→ **Exercise directions**: Set down each line of the data below exactly.

----- Record extracts -----

Fixpoint wrap_error (f : OsError -> OsError) (p : Prog A) : Prog A :=
  match p with
  | Done (Ok a) => Done (Ok a)
  | Done (Err e) => Done (Err (f e))
  | Call c k => Call c (fun r => wrap_error f (k r))
  end.
End Programs.

#[export] Instance Prog_ret : MRet Prog := @give.
#[export] Instance Prog_bind : MBind Prog := fun A B k p => then_do p k.

(** [defer cleanup()] before [body]. *)
Definition with_deferred {A} (cleanup : Prog unit) (body : Prog A) : Prog A :=
  r ← catch body; catch cleanup;; Done r.

Definition syscall (c : Syscall) : Prog string := Call c Done.
Definition syscall_ (c : Syscall) : Prog unit := syscall c;; give tt.

(** [os.WriteFile] truncates the file, writes, and closes it. *)
Definition os_WriteFile (path content : string) : Prog unit :=
  syscall_ (SysOpenTruncated path);; syscall_ (SysWrite path content);; syscall_ SysHandle.

Definition syncDirectory (path : string) : Prog unit :=
  syscall_ SysHandle;; with_deferred (syscall_ SysHandle) (syscall_ SysHandle).

(** ** The transport secret *)

Definition nl : string := String (ascii_of_nat 10) "".

Definition readTransportSecret (path : string) : Prog string :=
  encoded ← syscall (SysReadFile path);
  let value := TrimSpace encoded in
  if Nat.ltb (String.length value) 32 then raise (OsText "FRPS transport secret is too short") else give value.

(** The new secret is written to a file of its own, which is then linked under
    the name of the secret, unless there is one. *)
Definition publish_secret (path value temporaryName : string) : Prog string :=
  with_deferred (catch (syscall_ SysHandle);; catch (syscall_ (SysRemove temporaryName));; give tt) (
    syscall_ SysHandle;;
    syscall_ (SysWrite temporaryName (value ++ nl));;
    syscall_ SysHandle;;
    syscall_ SysHandle;;
    linked ← catch (syscall_ (SysLink temporaryName path));
    match linked with
    | Err Exist => readTransportSecret path
    | Err e => raise e
    | Ok _ => syncDirectory (Dir path);; give value
    end).

Definition LoadOrCreateTransportSecret (path : string) : Prog string :=
  if String.eqb (TrimSpace path) "" then raise (OsText "FRPS transport secret file is required")
  else
    found ← catch (readTransportSecret path);
    match found with
    | Ok value => give value
    | Err NotExist =>
        syscall_ (SysMkdirAll (Dir path));;
        randomBytes ← syscall (SysRandom 32);
        let value := b64_encode url_alphabet randomBytes in
        temporaryName ← syscall (SysCreateTemp (Dir path) ("." ++ Base path ++ ".tmp-"));
        publish_secret path value temporaryName
    | Err e => raise e
    end.

(** ** The files of certificates ([writeAtomicPrivate] of [cloudflare_jobs.go])

    [stamp] is the time in nanoseconds, in decimal. *)

Definition writeAtomicPrivate (path content stamp : string) : Prog unit :=
  let tmp := path ++ ".tmp." ++ stamp in
  with_deferred (syscall_ (SysRemove tmp)) (
    syscall_ (SysMkdirAll (Dir path));;
    syscall_ (SysOpenTruncated tmp);;
    written ← catch (syscall_ (SysWrite tmp content));
    match written with Ok _ => give tt | Err e => catch (syscall_ SysHandle);; raise e end;;
    synced ← catch (syscall_ SysHandle);
    match synced with Ok _ => give tt | Err e => catch (syscall_ SysHandle);; raise e end;;
    syscall_ SysHandle;;
    syscall_ (SysRename tmp path);;
    syncDirectory (Dir path)).

(** ** The keys *)

(** [ed25519.NewKeyFromSeed] and SHA-256. *)
Class KeyMath := { private_of_seed : string -> string; key_sha256 : string -> string }.

Record Manager := mkManager {
  mn_MasterKey : string;
  mn_RouterKey : string;
  mn_CertificateKey : string;
  mn_SignKey : string;
  mn_KeyID : string
}.
#[export] Instance Manager_eq_dec : EqDecision Manager.
Proof. solve_decision. Defined.

Section Keys.
Context `{KeyMath}.

Definition private_key_size : nat := 64.

(** [ed25519.GenerateKey] takes a seed of 32 random bytes. *)
Definition new_key (size : nat) : Prog string :=
  if Nat.eqb size private_key_size
  then seed ← syscall (SysRandom 32); give (private_of_seed seed)
  else syscall (SysRandom size).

-----

→ **Response below**:
Fixpoint wrap_error (f : OsError -> OsError) (p : Prog A) : Prog A :=
  match p with
  | Done (Ok a) => Done (Ok a)
  | Done (Err e) => Done (Err (f e))
  | Call c k => Call c (fun r => wrap_error f (k r))
  end.
End Programs.

#[export] Instance Prog_ret : MRet Prog := @give.
#[export] Instance Prog_bind : MBind Prog := fun A B k p => then_do p k.

(** [defer cleanup()] before [body]. *)
Definition with_deferred {A} (cleanup : Prog unit) (body : Prog A) : Prog A :=
  r ← catch body; catch cleanup;; Done r.

Definition syscall (c : Syscall) : Prog string := Call c Done.
Definition syscall_ (c : Syscall) : Prog unit := syscall c;; give tt.

(** [os.WriteFile] truncates the file, writes, and closes it. *)
Definition os_WriteFile (path content : string) : Prog unit :=
  syscall_ (SysOpenTruncated path);; syscall_ (SysWrite path content);; syscall_ SysHandle.

Definition syncDirectory (path : string) : Prog unit :=
  syscall_ SysHandle;; with_deferred (syscall_ SysHandle) (syscall_ SysHandle).

(** ** The transport secret *)

Definition nl : string := String (ascii_of_nat 10) "".

Definition readTransportSecret (path : string) : Prog string :=
  encoded ← syscall (SysReadFile path);
  let value := TrimSpace encoded in
  if Nat.ltb (String.length value) 32 then raise (OsText "FRPS transport secret is too short") else give value.

(** The new secret is written to a file of its own, which is then linked under
    the name of the secret, unless there is one. *)
Definition publish_secret (path value temporaryName : string) : Prog string :=
  with_deferred (catch (syscall_ SysHandle);; catch (syscall_ (SysRemove temporaryName));; give tt) (
    syscall_ SysHandle;;
    syscall_ (SysWrite temporaryName (value ++ nl));;
    syscall_ SysHandle;;
    syscall_ SysHandle;;
    linked ← catch (syscall_ (SysLink temporaryName path));
    match linked with
    | Err Exist => readTransportSecret path
    | Err e => raise e
    | Ok _ => syncDirectory (Dir path);; give value
    end).

Definition LoadOrCreateTransportSecret (path : string) : Prog string :=
  if String.eqb (TrimSpace path) "" then raise (OsText "FRPS transport secret file is required")
  else
    found ← catch (readTransportSecret path);
    match found with
    | Ok value => give value
    | Err NotExist =>
        syscall_ (SysMkdirAll (Dir path));;
        randomBytes ← syscall (SysRandom 32);
        let value := b64_encode url_alphabet randomBytes in
        temporaryName ← syscall (SysCreateTemp (Dir path) ("." ++ Base path ++ ".tmp-"));
        publish_secret path value temporaryName
    | Err e => raise e
    end.

(** ** The files of certificates ([writeAtomicPrivate] of [cloudflare_jobs.go])

    [stamp] is the time in nanoseconds, in decimal. *)

Definition writeAtomicPrivate (path content stamp : string) : Prog unit :=
  let tmp := path ++ ".tmp." ++ stamp in
  with_deferred (syscall_ (SysRemove tmp)) (
    syscall_ (SysMkdirAll (Dir path));;
    syscall_ (SysOpenTruncated tmp);;
    written ← catch (syscall_ (SysWrite tmp content));
    match written with Ok _ => give tt | Err e => catch (syscall_ SysHandle);; raise e end;;
    synced ← catch (syscall_ SysHandle);
    match synced with Ok _ => give tt | Err e => catch (syscall_ SysHandle);; raise e end;;
    syscall_ SysHandle;;
    syscall_ (SysRename tmp path);;
    syncDirectory (Dir path)).

(** ** The keys *)

(** [ed25519.NewKeyFromSeed] and SHA-256. *)
Class KeyMath := { private_of_seed : string -> string; key_sha256 : string -> string }.

Record Manager := mkManager {
  mn_MasterKey : string;
  mn_RouterKey : string;
  mn_CertificateKey : string;
  mn_SignKey : string;
  mn_KeyID : string
}.
#[export] Instance Manager_eq_dec : EqDecision Manager.
Proof. solve_decision. Defined.

Section Keys.
Context `{KeyMath}.

Definition private_key_size : nat := 64.

(** [ed25519.GenerateKey] takes a seed of 32 random bytes. *)
Definition new_key (size : nat) : Prog string :=
  if Nat.eqb size private_key_size
  then seed ← syscall (SysRandom 32); give (private_of_seed seed)
  else syscall (SysRandom size).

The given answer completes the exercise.